◆ Work to be completed ◆
Your job is to copy the lines from the material that include "digest".

◆ Data to use ◆
=-=-=-=-=

(** * MedTrack: dose schedule, classification and recording

    A shallow embedding of the scheduling and dose-logging core of the
    MedTrack application:

    - the dose-logging page ([DoseLogging], pages/DoseLogging.tsx),
    - the reminders page ([Reminders], pages/Reminders.tsx),
    - the stored procedures, tables and policies of supabase/schema.sql,
      and the REST interface in front of them ([Store]),
    - the client library ([Client], lib/supabase.ts), the dashboard
      ([Dashboard], pages/Dashboard.tsx) and the reports page ([Reports],
      pages/Reports.tsx).

    Modelling conventions.

    - An instant (a JavaScript [Date], a [timestamptz] value) is the number
      of milliseconds since the epoch, a [Z].  Every instant that reaches the
      database is produced by [Date.toISOString], which has millisecond
      resolution.
    - Local time is a fixed offset [tz] (milliseconds east of UTC) from UTC:
      daylight-saving transitions are not modelled.
    - One synchronous pass of a page reads the clock as one instant [now].
    - JavaScript numbers are IEEE 754 doubles: the time of day of a dose is
      computed with Rocq's primitive binary64 floats.
    - SQL [double precision] aggregates are idealised as exact rationals. *)

From Stdlib Require Import ZArith List Bool String Lia QArith Qround.
From Stdlib Require Import Floats Uint63 Permutation Sorted.
Import ListNotations.
(** C10. After a successful create, the creator stored in the survey record
    is the caller of the entry point ([msg.sender]), whatever owner the
    payload carries: a payload that differs in the owner (and the
    signature) leaves, where it succeeds too, the very same state.  So
    every later successful cancel of that survey is by that caller or by a
    manager, and sends its refund to that caller. *)
Theorem created_survey_belongs_to_caller env cid sc sa payload sym amount s u s' :
  _executeWithToken env cid sc sa payload sym amount s = Ok (u, s') ->
  exists a,
    decode_create payload = Some a /\
    (surveys s')@[cs_surveyId a] = created_record env a (tokenAddresses env sym) /\
    surveyCreator (surveys s')@[cs_surveyId a] = msg_sender env /\
    (forall payload2 a2 u2 s2,
       decode_create payload2 = Some a2 -> same_but_owner a a2 ->
       _executeWithToken env cid sc sa payload2 sym amount s = Ok (u2, s2) ->
       s2 = s') /\
    (msg_sender env <> 0 ->
     forall calls env2 sig tok e b s3,
       _handleCancelSurvey env2 sig tok e (cs_surveyId a) (run_calls calls s')
         = Ok (b, s3) ->
       (msg_sender env2 = msg_sender env
        \/ (managers (run_calls calls s'))@[msg_sender env2] = true) /\
       exists refund,
         log s3 = log (run_calls calls s')
                  ++ [ERC20_transfer (tokenAddresses env sym) (msg_sender env) refund;
                      SurveyCanceled (cs_surveyId a)]).
Proof.
  intros Hrun.
  destruct (_executeWithToken_state _ _ _ _ _ _ _ _ _ _ Hrun) as (a & Hdec & Hs').
  assert (Hrec : (surveys s')@[cs_surveyId a]
                 = created_record env a (tokenAddresses env sym)).
  { rewrite Hs'. simpl. apply mapping_get_insert_eq. }
  exists a.
  split; [exact Hdec|]. split; [exact Hrec|].
  split; [rewrite Hrec; reflexivity|]. split; [|intros H calls env2 sig tok e b s3 H0; split].
  - intros payload2 a2 u2 s2 Hdec2 (Etok & Eexp & Eid & EL & ER & EH & EG) Hrun2.
    destruct (_executeWithToken_state _ _ _ _ _ _ _ _ _ _ Hrun2) as (a2' & Hdec2' & ->).
    rewrite Hdec2 in Hdec2'. injection Hdec2' as <-.
    rewrite Hs'. unfold created_record.
    rewrite Etok, Eid, EL, ER, EH, EG. reflexivity.
  - apply _handleCancelSurvey_Ok in H0 as (_ & _ & _ & Hauth & _).
    destruct (run_calls_extends calls s') as [Hext _].
    destruct (Hext (cs_surveyId a)) as (Hcr & _); [rewrite Hrec; exact H|].
    rewrite Hcr, Hrec in Hauth. exact Hauth.
  - apply _handleCancelSurvey_Ok in H0 as (_ & _ & _ & _ & _ & _ & ->).
    destruct (run_calls_extends calls s') as [Hext _].
    destruct (Hext (cs_surveyId a)) as (Hcr & _ & _ & _ & Htk & _);
      [rewrite Hrec; exact H|].
    rewrite canceled_state_log, Hcr, Htk, Hrec. simpl. eauto.
Qed.

(** ** Rejected proofs *)

Lemma preAuthValidations_marks env m tok e sig s signer s1 :
  preAuthValidations env m tok e sig s = Ok (signer, s1) ->
  (proofTokens s1)@[tok] = true.
Proof.
  intros Hrun. apply preAuthValidations_Ok in Hrun as (_ & _ & _ & _ & _ & ->).
  simpl. apply mapping_get_insert_eq.
Qed.

(** A rejected proof makes each handler revert. *)
Lemma rejected_proof_reverts env s :
  (forall payload a amount tk,
     decode_create payload = Some a ->
     proof_rejected env s
       (createProof env s (cs_token a) (cs_timeToExpire a) (cs_owner a) (cs_surveyId a)
          (cs_participantsLimit a) (cs_rewardAmount a) (cs_surveyHash a)
          (cs_amountToGasStation a))
       (cs_token a) (cs_timeToExpire a) (cs_signature a) ->
     reverts (_handleCreateSurvey env payload amount tk s)) /\
  (forall sig tok e id,
     proof_rejected env s (cancelProof env s tok e id) tok e sig ->
     reverts (_handleCancelSurvey env sig tok e id s)) /\
  (forall sig tok e ids ps,
     proof_rejected env s (rewardProof env s tok e ids ps) tok e sig ->
     reverts (_handleRewardPayment env sig tok e ids ps s)).
Proof.
  split; [|split].
  - intros payload a amount tk Hdec Hrej.
    apply not_Ok_reverts. intros [b s'] Hrun.
    apply _handleCreateSurvey_Ok in Hrun as (a' & Hdec' & _ & _ & Hacc & _).
    rewrite Hdec in Hdec'. injection Hdec' as <-.
    exact (proof_rejected_not_accepted _ _ _ _ _ _ Hrej Hacc).
  - intros sig tok e id Hrej.
    apply not_Ok_reverts. intros [b s'] Hrun.
    apply _handleCancelSurvey_Ok in Hrun as (_ & _ & _ & _ & _ & Hacc & _).
    exact (proof_rejected_not_accepted _ _ _ _ _ _ Hrej Hacc).
  - intros sig tok e ids ps Hrej.
    apply not_Ok_reverts. intros [b s'] Hrun.
    apply _handleRewardPayment_Ok in Hrun as (_ & _ & Hacc & _).
    exact (proof_rejected_not_accepted _ _ _ _ _ _ Hrej Hacc).
Qed.







(** ** One-time tokens *)

Lemma used_token_rejected env s m tok e sig :
  (proofTokens s)@[tok] = true -> proof_rejected env s m tok e sig.
Proof. intros Hused. right. right. right. exact Hused. Qed.

(** C3. A successful validation marks its token as consumed.  Once a token
    is marked, it stays marked through every later history of
    transactions (the set of consumed tokens only grows), and every later
    validation that uses it fails: the validation function itself for any
    digest, expiry and signature, and the create, cancel and pay-rewards
    handlers for any arguments. *)
Theorem used_token_never_validates_again tok :
  (forall env m e sig s signer s1,
     preAuthValidations env m tok e sig s = Ok (signer, s1) ->
     (proofTokens s1)@[tok] = true) /\
  (forall s calls,
     (proofTokens s)@[tok] = true ->
     (proofTokens (run_calls calls s))@[tok] = true /\
     forall env,
       (forall m e sig,
          reverts (preAuthValidations env m tok e sig (run_calls calls s))) /\
       (forall payload a amount tk,
          decode_create payload = Some a -> cs_token a = tok ->
          reverts (_handleCreateSurvey env payload amount tk (run_calls calls s))) /\
       (forall sig e id,
          reverts (_handleCancelSurvey env sig tok e id (run_calls calls s))) /\
       (forall sig e ids ps,
          reverts (_handleRewardPayment env sig tok e ids ps (run_calls calls s)))).
Proof.
  split; [intros env m e sig s signer s1; apply preAuthValidations_marks|].
  intros s calls Hused.
  assert (Hlater : (proofTokens (run_calls calls s))@[tok] = true)
    by (apply (run_calls_extends calls s), Hused).
  split; [exact Hlater|]. intros env.
  destruct (rejected_proof_reverts env (run_calls calls s))
    as (Hcreate & Hcancel & Hreward).
  repeat split.
  - intros m e sig.
    destruct (preAuthValidations_used env m tok e sig _ Hlater) as [-> | ->];
      eexists; reflexivity.
  - intros payload a amount tk Hdec <-.
    eapply Hcreate; [exact Hdec | apply used_token_rejected, Hlater].
  - intros sig e id. apply Hcancel, used_token_rejected, Hlater.
  - intros sig e ids ps. apply Hreward, used_token_rejected, Hlater.
Qed.

(** ** The pay-rewards digest *)

(** C7. Two pay-rewards batches with the same token and expiry, whose
    survey-id arrays have the same length and whose participant arrays have
    the same length, have the same proof digest, whatever the arrays
    contain. *)
Theorem rewardProof_commits_to_lengths_only env s tok e
    (ids ids' : list string) (ps ps' : list address) :
  length ids = length ids' ->
  length ps = length ps' ->
  rewardProof env s tok e ids ps = rewardProof env s tok e ids' ps'.
Proof.
  intros Hids Hps. unfold rewardProof. rewrite Hids, Hps. reflexivity.
Qed.

(** ** Cancelling a survey *)

(** C8. The cancel handler checks the state of the survey before it looks
    at the proof: whatever signature, token and expiry are presented, an
    absent survey fails with [SurveyDoesNotExist], then a canceled one with
    [SurveyAlreadyCanceled], then a caller who is neither creator nor
    manager with [OnlyCreatorOrManager], then a fully rewarded survey with
    [AllParticipantsRewarded]; and whenever one of these checks fails, the
    token is as consumed after the call as it was before. *)
Theorem cancel_checks_state_before_proof env sig tok e id s :
  let r := (surveys s)@[id] in
  let cancel := _handleCancelSurvey env sig tok e id in
  (surveyCreator r = 0 -> cancel s = Revert Quizzler__SurveyDoesNotExist) /\
  (surveyCreator r <> 0 -> isCanceled r = true ->
   cancel s = Revert Quizzler__SurveyAlreadyCanceled) /\
  (surveyCreator r <> 0 -> isCanceled r = false ->
   msg_sender env <> surveyCreator r -> (managers s)@[msg_sender env] = false ->
   cancel s = Revert Quizzler__OnlyCreatorOrManager) /\
  (surveyCreator r <> 0 -> isCanceled r = false ->
   msg_sender env = surveyCreator r \/ (managers s)@[msg_sender env] = true ->
   participantsLimit r <= participantsRewarded r ->
   cancel s = Revert Quizzler__AllParticipantsRewarded) /\
  (cancel_check_fails env id s ->
   (exists err, cancel_business_error err /\ cancel s = Revert err) /\
   (proofTokens (state_after cancel s))@[tok] = (proofTokens s)@[tok]).
Proof.
  intros r cancel.
  assert (H1 : surveyCreator r = 0 -> cancel s = Revert Quizzler__SurveyDoesNotExist).
  { intros Hz. subst cancel r. unfold _handleCancelSurvey, bind, get.
    rewrite Hz. reflexivity. }
  assert (H2 : surveyCreator r <> 0 -> isCanceled r = true ->
               cancel s = Revert Quizzler__SurveyAlreadyCanceled).
  { intros Hnz Hc. subst cancel r. unfold _handleCancelSurvey, bind, get.
    apply N.eqb_neq in Hnz. rewrite Hnz, Hc. reflexivity. }
  assert (H3 : surveyCreator r <> 0 -> isCanceled r = false ->
               msg_sender env <> surveyCreator r ->
               (managers s)@[msg_sender env] = false ->
               cancel s = Revert Quizzler__OnlyCreatorOrManager).
  { intros Hnz Hc Hs Hm. subst cancel r. unfold _handleCancelSurvey, bind, get.
    apply N.eqb_neq in Hnz, Hs. rewrite Hnz, Hc, Hs, Hm. reflexivity. }
  assert (H4 : surveyCreator r <> 0 -> isCanceled r = false ->
               msg_sender env = surveyCreator r \/ (managers s)@[msg_sender env] = true ->
               participantsLimit r <= participantsRewarded r ->
               cancel s = Revert Quizzler__AllParticipantsRewarded).
  { intros Hnz Hc Ha Hl. subst cancel r. unfold _handleCancelSurvey, bind, get.
    apply N.eqb_neq in Hnz. apply N.leb_le in Hl. rewrite Hnz, Hc. simpl.
    assert (Hauth : negb (msg_sender env =? surveyCreator (surveys s)@[id])
                    && negb (managers s)@[msg_sender env] = false).
    { destruct Ha as [Ha | Ha].
      - apply N.eqb_eq in Ha. rewrite Ha. reflexivity.
      - rewrite Ha. apply andb_false_r. }
    rewrite Hauth. simpl. rewrite Hl. reflexivity. }
  split; [exact H1|]. split; [exact H2|]. split; [exact H3|]. split; [exact H4|].
  intros Hfail. unfold cancel_check_fails in Hfail. fold r in Hfail. split.
  - unfold cancel_business_error.
    destruct (N.eq_dec (surveyCreator r) 0) as [Hz | Hnz]; [eauto 6|].
    destruct (isCanceled r) eqn:Hc; [eauto 6|].
    destruct (N.eq_dec (msg_sender env) (surveyCreator r)) as [Hs | Hs].
    + destruct Hfail as [Hz | [Hc' | [ [Hs' _] | Hl] ] ];
        [contradiction | congruence | contradiction | eauto 8].
    + destruct ((managers s)@[msg_sender env]) eqn:Hm; [|eauto 8].
      destruct Hfail as [Hz | [Hc' | [ [_ Hm'] | Hl] ] ];
        [contradiction | congruence | congruence | eauto 8].
  - rewrite state_after_reverts; [reflexivity|].
    apply not_Ok_reverts. intros [b s'] Hrun.
    apply _handleCancelSurvey_Ok in Hrun as (_ & Hex & Hnc & Hauth & Hlt & _).
    fold r in Hex, Hnc, Hauth, Hlt.
    destruct Hfail as [Hz | [Hc' | [ [Hs' Hm'] | Hl] ] ].
    + contradiction.
    + congruence.
    + destruct Hauth; [contradiction | congruence].
    + lia.
Qed.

=-=-=-=-=

◆ Written reply ◆
    digest, expiry and signature, and the create, cancel and pay-rewards
(** ** The pay-rewards digest *)
    the same length, have the same proof digest, whatever the arrays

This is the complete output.